*** Opening Provided records ***

(* ===== verification/ControlledProcess.v ===== *)
(** * Controlled child processes: bounded output

    [read_bounded_tail] of app/service/src/controlled_process.rs: the ring buffer that keeps the end
    of a child's output while draining the pipe, so that a talkative child neither blocks nor fills
    the memory. *)

From S2P Require Import Prelude.
From Stdlib Require Import Ascii.

Definition OUTPUT_RETAINED_BYTES : nat := (4 * 1024 * 1024)%nat.

(** [BoundedRead]. *)
Record BoundedRead := mkBoundedRead {
  br_bytes : list ascii;
  br_total_bytes : Z;
  br_truncated : bool;
}.

(** What one [read] gives: some bytes (none at the end of the output) or an error. *)
Inductive PipeRead :=
| PipeBytes (chunk : list ascii)
| PipeFailed.

(** [ring[write_index] = *byte; write_index = (write_index + 1) % limit] over a chunk. *)
Fixpoint write_ring (limit : nat) (chunk : list ascii) (ring : list ascii) (write_index : nat)
    : list ascii * nat :=
  match chunk with
  | [] => (ring, write_index)
  | byte :: chunk' =>
      write_ring limit chunk' (<[write_index := byte]> ring) ((write_index + 1) mod limit)%nat
  end.

(** The read loop. *)
Fixpoint drain_pipe (limit : nat) (pipe : list PipeRead) (ring : list ascii) (total : Z) (write_index : nat)
    : list ascii * Z * nat :=
  match pipe with
  | [] | PipeFailed :: _ | PipeBytes [] :: _ => (ring, total, write_index)
  | PipeBytes chunk :: pipe' =>
      let '(ring', write_index') := write_ring limit chunk ring write_index in
      drain_pipe limit pipe' ring' (sat_add u64_max total (Z.of_nat (length chunk))) write_index'
  end.

(** The loop that only counts. *)
Fixpoint count_pipe (pipe : list PipeRead) (total : Z) : Z :=
  match pipe with
  | [] | PipeFailed :: _ | PipeBytes [] :: _ => total
  | PipeBytes chunk :: pipe' => count_pipe pipe' (sat_add u64_max total (Z.of_nat (length chunk)))
  end.

(** [slice::rotate_left]. *)
Definition rotate_left {A} (n : nat) (l : list A) : list A := drop n l ++ take n l.

(** controlled_process.rs [read_bounded_tail]. *)
Definition read_bounded_tail (pipe : list PipeRead) (limit : nat) : BoundedRead :=
  match limit with
  | O => let total := count_pipe pipe 0 in mkBoundedRead [] total (0 <? total)
  | S _ =>
      let '(ring, total, write_index) := drain_pipe limit pipe (repeat Ascii.zero limit) 0 0 in
      let retained := Z.to_nat (Z.min total (Z.of_nat limit)) in
      let ring :=
        if Nat.ltb retained limit then take retained ring
        else if (Z.of_nat limit <? total) && negb (Nat.eqb write_index 0) then rotate_left write_index ring
        else ring in
      mkBoundedRead ring total (Z.of_nat limit <? total)
  end.

(** ** The output read *)

(** The bytes up to the end of the output or the first error. *)
Fixpoint pipe_output (pipe : list PipeRead) : list ascii :=
  match pipe with
  | [] | PipeFailed :: _ | PipeBytes [] :: _ => []
  | PipeBytes chunk :: pipe' => chunk ++ pipe_output pipe'
  end.

(** The last [n] elements. *)
Definition last_n {A} (n : nat) (l : list A) : list A := drop (length l - n) l.

(** The ring holds the end of the output: position [i mod limit] is byte [i]. *)
Record ring_ok (limit : nat) (data ring : list ascii) (write_index : nat) : Prop := {
  ro_length : length ring = limit;
  ro_index : write_index = (length data mod limit)%nat;
  ro_bytes : forall i, (length data - limit <= i < length data)%nat -> ring !! (i mod limit)%nat = data !! i;
}.

Lemma mod_distinct (limit i j : nat) : (i < j)%nat -> (j - i < limit)%nat -> (i mod limit <> j mod limit)%nat.
Proof.
  intros Hij Hd E. assert (limit <> 0%nat) by lia.
  pose proof (Nat.div_mod_eq i limit) as Hi. pose proof (Nat.div_mod_eq j limit) as Hj. rewrite E in Hi.
  set (q := (i / limit)%nat) in *. set (q' := (j / limit)%nat) in *.
  destruct (Nat.lt_trichotomy q q') as [?|[Eq|?]]; [nia|rewrite Eq in Hi; lia|nia].
Qed.

Lemma ring_write limit byte data ring write_index : (0 < limit)%nat -> ring_ok limit data ring write_index ->
  ring_ok limit (data ++ [byte]) (<[write_index := byte]> ring) ((write_index + 1) mod limit)%nat.
Proof.
  intros Hl [Hlen Hidx Hb]. pose proof (Nat.mod_upper_bound (length data) limit) as Hu. split.
  - by rewrite length_insert.
  - rewrite Hidx, length_app. simpl. by rewrite Nat.Div0.add_mod_idemp_l.
  - intros i Hi. rewrite length_app in Hi. simpl in Hi.
    destruct (Nat.eq_dec i (length data)) as [->|].
    + rewrite <- Hidx, list_lookup_insert_eq by lia. by rewrite lookup_app_r, Nat.sub_diag by lia.
    + rewrite list_lookup_insert_ne by (rewrite Hidx; apply not_eq_sym, mod_distinct; lia).
      rewrite Hb by lia. by rewrite lookup_app_l by lia.
Qed.

Lemma ring_write_chunk limit chunk : (0 < limit)%nat -> forall data ring write_index,
  ring_ok limit data ring write_index ->
  ring_ok limit (data ++ chunk) (fst (write_ring limit chunk ring write_index)) (snd (write_ring limit chunk ring write_index)).
Proof.
  intros Hl. induction chunk as [|byte chunk IH]; intros data ring idx Hr; [by rewrite app_nil_r|].
  cbn [write_ring]. rewrite (cons_middle byte data chunk), app_assoc. by apply IH, ring_write.
Qed.

Lemma drain_pipe_ok limit pipe : (0 < limit)%nat -> forall data ring idx,
  ring_ok limit data ring idx -> Z.of_nat (length data + length (pipe_output pipe)) <= u64_max ->
  let '(ring', total, idx') := drain_pipe limit pipe ring (Z.of_nat (length data)) idx in
  ring_ok limit (data ++ pipe_output pipe) ring' idx' /\ total = Z.of_nat (length (data ++ pipe_output pipe)).
Proof.
  intros Hl. induction pipe as [|[[|b chunk]|] pipe IH]; intros data ring idx Hr Hmax; try (simpl; by rewrite app_nil_r).
  cbn [drain_pipe pipe_output] in *. rewrite length_app in Hmax.
  pose proof (ring_write_chunk limit (b :: chunk) Hl _ _ _ Hr) as Hw.
  destruct (write_ring limit (b :: chunk) ring idx) as [ring' idx']. simpl in Hw.
  specialize (IH (data ++ b :: chunk) ring' idx' Hw). rewrite length_app in IH.
  replace (sat_add u64_max (Z.of_nat (length data)) (Z.of_nat (length (b :: chunk))))
    with (Z.of_nat (length data + length (b :: chunk))) by (unfold sat_add; lia).
  rewrite app_assoc. apply IH. lia.
Qed.

Lemma count_pipe_ok pipe : forall total, 0 <= total -> total + Z.of_nat (length (pipe_output pipe)) <= u64_max ->
  count_pipe pipe total = total + Z.of_nat (length (pipe_output pipe)).
Proof.
  induction pipe as [|[[|b chunk]|] pipe IH]; intros total Ht Hm; try (simpl; lia).
  cbn [count_pipe pipe_output] in *. rewrite length_app in *. rewrite IH; unfold sat_add; lia.
Qed.

Lemma rotate_left_lookup {A} n (l : list A) i : (n <= length l)%nat -> (i < length l)%nat ->
  rotate_left n l !! i = l !! ((n + i) mod length l)%nat.
Proof.
  intros Hn Hi. unfold rotate_left. destruct (decide (i < length l - n)%nat).
  - rewrite lookup_app_l by (rewrite length_drop; lia). rewrite lookup_drop, Nat.mod_small by lia. done.
  - rewrite lookup_app_r by (rewrite length_drop; lia). rewrite length_drop, lookup_take_lt by lia.
    replace (n + i)%nat with (i - (length l - n) + 1 * length l)%nat by lia.
    rewrite Nat.Div0.mod_add, Nat.mod_small by lia. done.
Qed.

(** Bounded output. Whatever chunks the output arrives in, the ring buffer returns exactly its
    last [limit] bytes in order (all of it when it is shorter), the number of bytes produced, and
    whether some were dropped. *)
Theorem bounded_tail_is_last_bytes (pipe : list PipeRead) (limit : nat) :
  Z.of_nat (length (pipe_output pipe)) <= u64_max ->
  let output := pipe_output pipe in
  read_bounded_tail pipe limit
    = mkBoundedRead (last_n limit output) (Z.of_nat (length output)) (Z.of_nat limit <? Z.of_nat (length output)).
Proof.
  intros Hm output. unfold read_bounded_tail. destruct limit as [|limit'].
  { rewrite count_pipe_ok by lia. fold output. rewrite Z.add_0_l. f_equal.
    unfold last_n. rewrite Nat.sub_0_r. by rewrite drop_ge. }
  set (limit := S limit'). assert (Hl : (0 < limit)%nat) by (unfold limit; lia).
  pose proof (drain_pipe_ok limit pipe Hl [] (repeat Ascii.zero limit) 0) as Hd. simpl length in Hd.
  change (Z.of_nat 0) with 0 in Hd. destruct (drain_pipe limit pipe (repeat Ascii.zero limit) 0 0) as [[ring total] idx].
  destruct Hd as [[Hlen Hidx Hb] Ht].
  { split; [apply repeat_length|by rewrite Nat.Div0.mod_0_l|]. simpl. lia. }
  { exact Hm. }
  simpl app in *. fold output in Hidx, Hb, Ht. subst total. f_equal.
  destruct (Nat.ltb_spec (Z.to_nat (Z.min (Z.of_nat (length output)) (Z.of_nat limit))) limit) as [Hs|Hs].
  - replace (Z.to_nat (Z.min (Z.of_nat (length output)) (Z.of_nat limit))) with (length output) by lia.
    unfold last_n. replace (length output - limit)%nat with 0%nat by lia. rewrite drop_0.
    apply list_eq. intros i. destruct (decide (i < length output)%nat).
    + rewrite lookup_take_lt by lia. rewrite <- (Nat.mod_small i limit) at 1 by lia. apply Hb. lia.
    + rewrite lookup_take_ge by lia. symmetry. apply lookup_ge_None. lia.
  - assert (Hrot : rotate_left idx ring = last_n limit output).
    { apply list_eq. intros i. unfold last_n. rewrite lookup_drop.
      assert (Hu : (idx < limit)%nat) by (rewrite Hidx; apply Nat.mod_upper_bound; lia).
      destruct (decide (i < limit)%nat).
      - rewrite rotate_left_lookup by lia. rewrite Hlen, <- (Hb (length output - limit + i)%nat) by lia. f_equal.
        rewrite Hidx, Nat.Div0.add_mod_idemp_l.
        replace (length output + i)%nat with (length output - limit + i + 1 * limit)%nat by lia.
        by rewrite Nat.Div0.mod_add.
      - rewrite !(proj2 (lookup_ge_None _ _)); [done|lia|]. unfold rotate_left. rewrite length_app, length_drop, length_take. lia. }
    rewrite <- Hrot. destruct (_ && _) eqn:E; [done|].
    assert (Hz : idx = 0%nat); [|subst idx; rewrite Hz; unfold rotate_left; simpl; by rewrite app_nil_r].
    apply andb_false_iff in E as [E|E]; [|by apply negb_false_iff, Nat.eqb_eq in E].
    apply Z.ltb_ge in E. rewrite Hidx. replace (length output) with limit by lia. apply Nat.Div0.mod_same.
Qed.

Lemma bounded_tail_is_last_bytes_witness :
  let pipe := [PipeBytes (bytes "abc"); PipeBytes (bytes "defgh"); PipeFailed; PipeBytes (bytes "x")] in
  read_bounded_tail pipe 5 = mkBoundedRead (bytes "defgh") 8 true.
Proof.
  intros pipe.
  transitivity (mkBoundedRead (last_n 5 (pipe_output pipe)) (Z.of_nat (length (pipe_output pipe)))
                  (Z.of_nat 5 <? Z.of_nat (length (pipe_output pipe)))); [|vm_compute; reflexivity].
  apply (bounded_tail_is_last_bytes pipe 5). vm_compute. discriminate.
Defined.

*** Closing Provided records ***

• Task requirements
Beginning with the line above that contains "destruct (Nat.eq_dec i", copy each line exactly up to and including the line that contains "cbn [drain_pipe pipe_output]", and go no further.

• Output below
    destruct (Nat.eq_dec i (length data)) as [->|].
    + rewrite <- Hidx, list_lookup_insert_eq by lia. by rewrite lookup_app_r, Nat.sub_diag by lia.
    + rewrite list_lookup_insert_ne by (rewrite Hidx; apply not_eq_sym, mod_distinct; lia).
      rewrite Hb by lia. by rewrite lookup_app_l by lia.
Qed.

Lemma ring_write_chunk limit chunk : (0 < limit)%nat -> forall data ring write_index,
  ring_ok limit data ring write_index ->
  ring_ok limit (data ++ chunk) (fst (write_ring limit chunk ring write_index)) (snd (write_ring limit chunk ring write_index)).
Proof.
  intros Hl. induction chunk as [|byte chunk IH]; intros data ring idx Hr; [by rewrite app_nil_r|].
  cbn [write_ring]. rewrite (cons_middle byte data chunk), app_assoc. by apply IH, ring_write.
Qed.

Lemma drain_pipe_ok limit pipe : (0 < limit)%nat -> forall data ring idx,
  ring_ok limit data ring idx -> Z.of_nat (length data + length (pipe_output pipe)) <= u64_max ->
  let '(ring', total, idx') := drain_pipe limit pipe ring (Z.of_nat (length data)) idx in
  ring_ok limit (data ++ pipe_output pipe) ring' idx' /\ total = Z.of_nat (length (data ++ pipe_output pipe)).
Proof.
  intros Hl. induction pipe as [|[[|b chunk]|] pipe IH]; intros data ring idx Hr Hmax; try (simpl; by rewrite app_nil_r).
  cbn [drain_pipe pipe_output] in *. rewrite length_app in Hmax.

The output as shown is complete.